What you should do: Show each line from the records below in which the word "public" occurs.

═════ Source information

(* ===== verification/Api.v ===== *)
(** * api-service/rest: the public read endpoints (redis.go, trade.go, orderbook.go, respond.go)

    A handler maps the path parameter and the state of the Redis client to a [reply]: the status
    and the value that [writeJSON] encodes.  The handlers are proved against the interface
    [RedisLaws] that the writer of the processor also uses, so the theorems about them compose
    with those about [Write]. *)
From S2P Require Import Prelude GoBase Config Decimal Float64 Json GoTime GoTimeFacts Domain Wire Normalizer WireTypes Handlers OrderBookStore RedisWriter HttpServer.
#[local] Open Scope Z_scope.

(** ** respond.go *)

Definition StatusBadRequest : Z := 400.
Definition StatusNotFound : Z := 404.
Definition StatusInternalServerError : Z := 500.

Record ErrorResponse := { er_Error : string }.
Record tradeResponse := { tr_Symbol : string; tr_Trades : list TradeEvent; tr_Source : string }.
Record orderBookResponse := {
  ob_Symbol : string;
  ob_Bids : slice PriceLevel;
  ob_Asks : slice PriceLevel;
  ob_BestBid : option PriceLevel;
  ob_BestAsk : option PriceLevel;
  ob_LastUpdate : Time;
  ob_Source : string;
}.

(** The values the handlers respond with. *)
Inductive body :=
  | BodyError (e : ErrorResponse)
  | BodyTrade (t : tradeResponse)
  | BodyBook (b : orderBookResponse).

Definition encode_tradeResponse (t : tradeResponse) : result error json :=
  trades ← json_list encode_TradeEvent (tr_Trades t);
  Ok (JObject (member "symbol" (json_string (tr_Symbol t)) ++
               member "trades" (JArray trades) ++
               member "source" (json_string (tr_Source t)))).
Definition encode_best (name : string) (l : option PriceLevel) : result error members :=
  match l with
  | None => Ok []
  | Some l => member name <$> encode_PriceLevel l
  end.
Definition encode_orderBookResponse (b : orderBookResponse) : result error json :=
  bids ← json_slice encode_PriceLevel (ob_Bids b);
  asks ← json_slice encode_PriceLevel (ob_Asks b);
  best_bid ← encode_best "best_bid" (ob_BestBid b);
  best_ask ← encode_best "best_ask" (ob_BestAsk b);
  last_update ← json_time (ob_LastUpdate b);
  Ok (JObject (member "symbol" (json_string (ob_Symbol b)) ++ member "bids" bids ++ member "asks" asks ++
               best_bid ++ best_ask ++ member "last_update" last_update ++
               member "source" (json_string (ob_Source b)))).
Definition encode_body (b : body) : result error json :=
  match b with
  | BodyError e => Ok (JObject (member "error" (json_string (er_Error e))))
  | BodyTrade t => encode_tradeResponse t
  | BodyBook b => encode_orderBookResponse b
  end.

(** The header, the status and the bytes: nothing if the value cannot be encoded, since by then
    the status has been sent and the error is dropped. *)
Record reply := { code : Z; content_type : string; payload : body }.
Definition written (r : reply) : bytes :=
  match encode_body (payload r) with
  | Ok j => print j ++ [ascii_of_nat 10]
  | Err _ => []
  end.
Definition writeJSON (status : Z) (value : body) : reply :=
  {| code := status; content_type := "application/json"; payload := value |}.
Definition writeError (status : Z) (message : string) : reply :=
  writeJSON status (BodyError {| er_Error := message |}).
(* ===== verification/Processor.v ===== *)
(** * processor-service: what [Service.Run] sets up around the pipeline, and how it ends

    [processor_setup] is [Run] up to its goroutines: the Kafka consumer, the Redis writer and their
    health checkers, with the pipeline of [Pipeline.v] in its initial state; [processor_return] is
    the result of the group once all five goroutines have returned. *)
From S2P Require Import Prelude GoBase Config Domain Runtime Handlers FanOut Pool OrderBookStore RedisWriter Consumer Pipeline PipelineFacts HttpServer.
#[local] Open Scope Z_scope.
#[local] Opaque decoded.

(** ** consumer.go: [NewConsumer] *)

(** [new_client] is [kgo.NewClient] with the group and the topic. *)
Definition NewConsumer {C : Type} (new_client : list string -> string -> string -> result error C)
    (cfg : KafkaConfig) : result error C :=
  if bool_decide (Brokers cfg = []) then Err (ErrorString "kafka: no broker configured")
  else
    match new_client (Brokers cfg) ConsumerGroupProcessor TopicTradesRaw with
    | Err err => Err (Errorf_w "kafka: new consumer: " err)
    | Ok client => Ok client
    end.

(** ** service.go *)

Inductive processor_checker := CheckConsumer | CheckWriter.

Record processor_wiring (C R : Type) := {
  pw_client : C;
  pw_redis : R;
  pw_pool_size : Z;
  pw_fanout_buffer : Z;
  pw_ops : healthRegistry processor_checker;
}.
Arguments pw_client {C R} _.
Arguments pw_redis {C R} _.
Arguments pw_pool_size {C R} _.
Arguments pw_fanout_buffer {C R} _.
Arguments pw_ops {C R} _.

Definition processor_setup {C R : Type} (new_client : list string -> string -> string -> result error C)
    (dial_redis : RedisConfig -> R) (cfg : Config) (ops : healthRegistry processor_checker) :
  result error (processor_wiring C R) :=
  match NewConsumer new_client (Kafka cfg) with
  | Err err => Err (Errorf_w "kafka consumer: " err)
  | Ok consumer =>
      let ops := registry_add CheckConsumer ops in
      match NewRedisWriter (RedisCfg cfg) (dial_redis (RedisCfg cfg)) with
      | Err err => Err (Errorf_w "redis writer " err)
      | Ok writer =>
          Ok {| pw_client := consumer; pw_redis := writer; pw_pool_size := PoolSize (Processor cfg);
                pw_fanout_buffer := Config.FanOutBuffer (Processor cfg);
                pw_ops := registry_add CheckWriter ops |}
      end
  end.
Definition processor_init {C R : Type} (w : processor_wiring C R) (recs : list kgo_Record) : system :=
  init (pw_pool_size w) (pw_fanout_buffer w) recs.

(** The pool, the consumer, which only returns nil, and the three sinks. *)
Definition processor_return `{Errgroup} (s : system) : option (option error) :=
  if Start_returns (pool s) then Some (group_Wait [Start_return (pool s); None; None; None; None]) else None.

(** ** Lemmas *)

Lemma processor_returns_nil {C R P : Type} `{MetadataProvider P} `{Errgroup} (meta : P) (w : processor_wiring C R)
    recs ls s r :
  trace (sys_step meta) (processor_init w recs) ls s -> processor_return s = Some r ->
  r = None /\ is_Some (ctx (pool s)).
Proof.
  intros [(pls & Hp & _) _]%sys_inv_trace Hret. unfold processor_return in Hret.
  destruct (Start_returns (pool s)) eqn:Hs; [|done]. injection Hret as <-.
  destruct (pool_inv_return _ pls (pool s) (pool_size_pos _) Hp Hs) as [Hctx ->]. split; [|done].
  apply group_Wait_nil. repeat constructor.
Qed.

(** ** Properties *)

(** The lifetime of the processor: its setup fails exactly without a broker, with a client that cannot
    be made, or without a Redis address, and says so; once it is set up, the group returns only
    after the context has ended and then always nil, whatever the handlers and Redis did. *)
Theorem Processor_ends {C R P : Type} `{MetadataProvider P} `{Errgroup} (meta : P)
    (new_client : list string -> string -> string -> result error C) (dial_redis : RedisConfig -> R)
    (cfg : Config) (ops : healthRegistry processor_checker) :
  match processor_setup new_client dial_redis cfg ops with
  | Err err =>
      (Brokers (Kafka cfg) = [] /\
       Error err = "kafka consumer: kafka: no broker configured"%string) \/
      (exists e, new_client (Brokers (Kafka cfg)) ConsumerGroupProcessor TopicTradesRaw = Err e /\
         err = Errorf_w "kafka consumer: " (Errorf_w "kafka: new consumer: " e)) \/
      (RedisAddr (RedisCfg cfg) = ""%string /\ Error err = "redis writer redis: addr is required"%string)
  | Ok w =>
      Brokers (Kafka cfg) <> [] /\ RedisAddr (RedisCfg cfg) <> ""%string /\
      checkers (pw_ops w) = checkers ops ++ [CheckConsumer; CheckWriter] /\
      forall recs ls s r, trace (sys_step meta) (processor_init w recs) ls s ->
        processor_return s = Some r -> r = None /\ is_Some (ctx (pool s))
  end.
Proof.
  unfold processor_setup, NewConsumer. case_bool_decide as Hb; [by left|].
  destruct (new_client _ _ _) as [client|e] eqn:Hc; [|right; left; by exists e].
  unfold NewRedisWriter. case_bool_decide as Ha; [by right; right|].
  split; [done|]. split; [done|]. split; [cbn; by rewrite <- app_assoc|]. intros recs ls s r. by apply processor_returns_nil.
Qed.
(* ===== verification/Commands.v ===== *)
(** * The six commands: cmd/main.go of every service, shared/log, and the signals of shared/runtime

    [main] is what all six files do: load the configuration, build the logger, the ops server and
    the service, and run the ops server next to the service until both have returned.
    [service_ends] says how the service of each command can end, from the models of the services,
    [Signals] how the process takes SIGINT and SIGTERM while it runs. *)
From S2P Require Import Prelude GoBase Config Decimal Float64 Json GoTime Domain Wire Normalizer Runtime Retry FxRate Handlers FanOut Pool OrderBookStore RedisWriter Consumer Pipeline PipelineFacts KafkaLag LagCache HttpServer Publisher Ingestion IngestionFacts Api ApiHealth Processor.
#[local] Open Scope Z_scope.
#[local] Opaque decoded.

(** ** shared/log *)

Inductive log_writer := JSONToStdout | ConsoleToStderr.
Record logger (L : Type) := { log_writer_of : log_writer; log_level : L; log_service : string }.
Arguments log_writer_of {L} _.
Arguments log_level {L} _.
Arguments log_service {L} _.

(** [ParseLevel] and the level info are the logging library's. *)
Definition log_New {L : Type} (ParseLevel : string -> result error L) (InfoLevel : L)
    (serviceName env level : string) : logger L :=
  let lvl := match ParseLevel level with Ok l => l | Err _ => InfoLevel end in
  {| log_writer_of := if bool_decide (env = "prod"%string) then JSONToStdout else ConsoleToStderr;
     log_level := lvl; log_service := serviceName |}.

(** ** shared/runtime: SignalContext *)

(** [signal.NotifyContext] registers a channel of capacity one for the two signals and starts a
    goroutine that waits for a signal on it, or for the end of the context, and then cancels the
    context.  As os/signal documents, it is the returned function that unregisters the channel: until
    it has been called no signal has its default effect, which is to kill the process. *)
Module Signals.
Inductive signal := SIGINT | SIGTERM.

Record signals := {
  registered : bool;              (** the channel is registered for the signals *)
  sig_chan : list signal;         (** what is buffered in it *)
  watching : bool;                (** the goroutine has not left its select *)
  sig_ctx : option error;         (** the error of the context *)
  killed : bool;
}.
Definition cancelled : error := Sentinel ContextCanceled.

Definition SignalContext : signals :=
  {| registered := true; sig_chan := []; watching := true; sig_ctx := None; killed := false |}.
Definition cancel_ctx (p : signals) : option error := Some (default cancelled (sig_ctx p)).
(** The returned function. *)
Definition cancel (p : signals) : signals :=
  {| registered := false; sig_chan := sig_chan p; watching := watching p; sig_ctx := cancel_ctx p; killed := killed p |}.
(** A signal arrives; the send to the channel never blocks. *)
Definition arrive (s : signal) (p : signals) : signals :=
  if registered p then
    {| registered := true; sig_chan := if (length (sig_chan p) <? 1)%nat then sig_chan p ++ [s] else sig_chan p;
       watching := watching p; sig_ctx := sig_ctx p; killed := killed p |}
  else {| registered := false; sig_chan := sig_chan p; watching := watching p; sig_ctx := sig_ctx p; killed := true |}.
(** The goroutine; [None] while it waits, and once it has ended. *)
Definition watch (p : signals) : option signals :=
  if watching p then
    match sig_chan p, sig_ctx p with
    | _ :: rest, _ => Some {| registered := registered p; sig_chan := rest; watching := false;
                              sig_ctx := cancel_ctx p; killed := killed p |}
    | [], Some _ => Some {| registered := registered p; sig_chan := []; watching := false;
                            sig_ctx := sig_ctx p; killed := killed p |}
    | [], None => None
    end
  else None.

Inductive sig_label := Arrives (s : signal) | Watches.
Definition sig_step (p : signals) (l : sig_label) (p' : signals) : Prop :=
  match l with
  | Arrives s => p' = arrive s p
  | Watches => watch p = Some p'
  end.
(** A signal, and the goroutine as far as it gets. *)
Definition notify (p : signals) (s : signal) : signals :=
  let p' := arrive s p in default p' (watch p').
End Signals.
Import Signals.

(** ** cmd/main.go *)

Inductive command :=
  | AnalyticsService | ApiService | FxRateService | IngestionService | NotificationService | ProcessorService.
Definition serviceName (c : command) : string :=
  match c with
  | AnalyticsService => "analytics-service"
  | ApiService => "api-service"
  | FxRateService => "fx-rate-service"
  | IngestionService => "ingestion-service"
  | NotificationService => "notification-service"
  | ProcessorService => "processor-service"
  end.

(** How the process ends, and what it printed to standard error itself. *)
Inductive outcome :=
  | ExitStatus (status : Z) (stderr : option string)
  | Crashed                     (** a goroutine panicked *)
  | KilledBySignal.

Definition is_panic (e : loop_end) : bool := match e with Panicked => true | _ => false end.
Definition returned (e : loop_end) : option (option error) :=
  match e with Returned r => Some r | _ => None end.

(** [p]: the signals when the components have returned; [ends]: how the ops server and the service
    end, in the order in which they do; [None] while one of them is running.  The second result is
    what becomes of the signals: [os.Exit] and [log.Fatal] leave without the deferred [cancel]. *)
Definition main_run `{Errgroup} (cfg : result error Config) (p : signals) (ends : list loop_end) :
  option (outcome * signals) :=
  match cfg with
  | Err err => Some (ExitStatus 1 (Some ("config load failed: " ++ Error err)%string), p)
  | Ok _ =>
      if killed p then Some (KilledBySignal, p)
      else if existsb is_panic ends then Some (Crashed, p)
      else
        rs ← mapM returned ends;
        match runtime_Run (sig_ctx p) rs with
        | Some _ => Some (ExitStatus 1 None, p)
        | None => Some (ExitStatus 0 None, cancel p)
        end
  end.
(** [sigs]: the signals that have arrived, and have been seen, before the components have returned. *)
Definition main `{Errgroup} (cfg : result error Config) (sigs : list signal) (ends : list loop_end) : option outcome :=
  fst <$> main_run cfg (fold_left notify sigs SignalContext) ends.
(** The six files. *)
Section Mains.
Context `{Errgroup} {V : Type} `{Viper V}.
Definition analytics_service (sigs : list signal) (ends : list loop_end) : option outcome :=
  main (Load "analytics-service") sigs ends.
Definition api_service (sigs : list signal) (ends : list loop_end) : option outcome :=
  main (Load "api-service") sigs ends.
Definition fx_rate_service (sigs : list signal) (ends : list loop_end) : option outcome :=
  main (Load "fx-rate-service") sigs ends.
Definition ingestion_service (sigs : list signal) (ends : list loop_end) : option outcome :=
  main (Load "ingestion-service") sigs ends.
Definition notification_service (sigs : list signal) (ends : list loop_end) : option outcome :=
  main (Load "notification-service") sigs ends.
Definition processor_service (sigs : list signal) (ends : list loop_end) : option outcome :=
  main (Load "processor-service") sigs ends.
Definition command_main (c : command) : list signal -> list loop_end -> option outcome :=
  match c with
  | AnalyticsService => analytics_service
  | ApiService => api_service
  | FxRateService => fx_rate_service
  | IngestionService => ingestion_service
  | NotificationService => notification_service
  | ProcessorService => processor_service
  end.
End Mains.

(** ** analytics- and notification-service: the skeletons *)

(** [Run] waits for its context; [ctx_ended] says whether it has ended. *)
Definition analytics_Run (ctx_ended : bool) : loop_end := if ctx_ended then Returned None else Running.
Definition notification_Run (ctx_ended : bool) : loop_end := if ctx_ended then Returned None else Running.

(** ** How the services end *)

(** The clients the services make, each as its constructor. *)
Record clients (C R : Type) := {
  new_producer : list string -> option error;
  new_consumer : list string -> string -> string -> result error C;
  dial_redis : RedisConfig -> R;
  dial_kafka : list string -> result error admin_client;
}.
Arguments new_producer {C R} _ _.
Arguments new_consumer {C R} _ _ _ _.
Arguments dial_redis {C R} _ _.
Arguments dial_kafka {C R} _ _.

Section Services.
Context {C R P : Type} `{Redis R} `{Unicode} `{MetadataProvider P} `{Errgroup} (meta : P) (env : clients C R).

(** [listener]: how the listener of the public server ended, if one was started. *)
Inductive service_ends_by (cfg : Config) : command -> option serve_end -> loop_end -> Prop :=
  | ends_analytics b : service_ends_by cfg AnalyticsService None (analytics_Run b)
  | ends_notification b : service_ends_by cfg NotificationService None (notification_Run b)
  | ends_fx ss : service_ends_by cfg FxRateService None (fx_Run cfg ss).2
  | ends_ingestion_setup err :
      ingest_setup (new_producer env) cfg = Err err -> service_ends_by cfg IngestionService None (Returned (Some err))
  | ends_ingestion s0 ls s r :
      ingest_setup (new_producer env) cfg = Ok s0 -> trace ingest_step s0 ls s -> ingest_return s = Some r ->
      service_ends_by cfg IngestionService None (Returned r)
  | ends_processor_setup ops err :
      processor_setup (new_consumer env) (dial_redis env) cfg ops = Err err ->
      service_ends_by cfg ProcessorService None (Returned (Some err))
  | ends_processor ops w recs ls s r :
      processor_setup (new_consumer env) (dial_redis env) cfg ops = Ok w ->
      trace (sys_step meta) (processor_init w recs) ls s -> processor_return s = Some r ->
      service_ends_by cfg ProcessorService None (Returned r)
  | ends_api_setup ops err :
      api_setup (dial_redis env) (dial_kafka env) cfg ops = Err err ->
      service_ends_by cfg ApiService None (Returned (Some err))
  | ends_api ops s listener c script delays refresher c' :
      api_setup (dial_redis env) (dial_kafka env) cfg ops = Ok s -> LagCache_Run c script = (delays, Returned refresher, c') ->
      service_ends_by cfg ApiService (Some listener)
        (Returned (api_Run (dial_redis env) (dial_kafka env) cfg ops listener refresher)).
Definition service_ends (cfg : Config) (c : command) (e : loop_end) : Prop :=
  exists listener, service_ends_by cfg c listener e.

══════════

Reply to the task:
(** * api-service/rest: the public read endpoints (redis.go, trade.go, orderbook.go, respond.go)
(** [listener]: how the listener of the public server ended, if one was started. *)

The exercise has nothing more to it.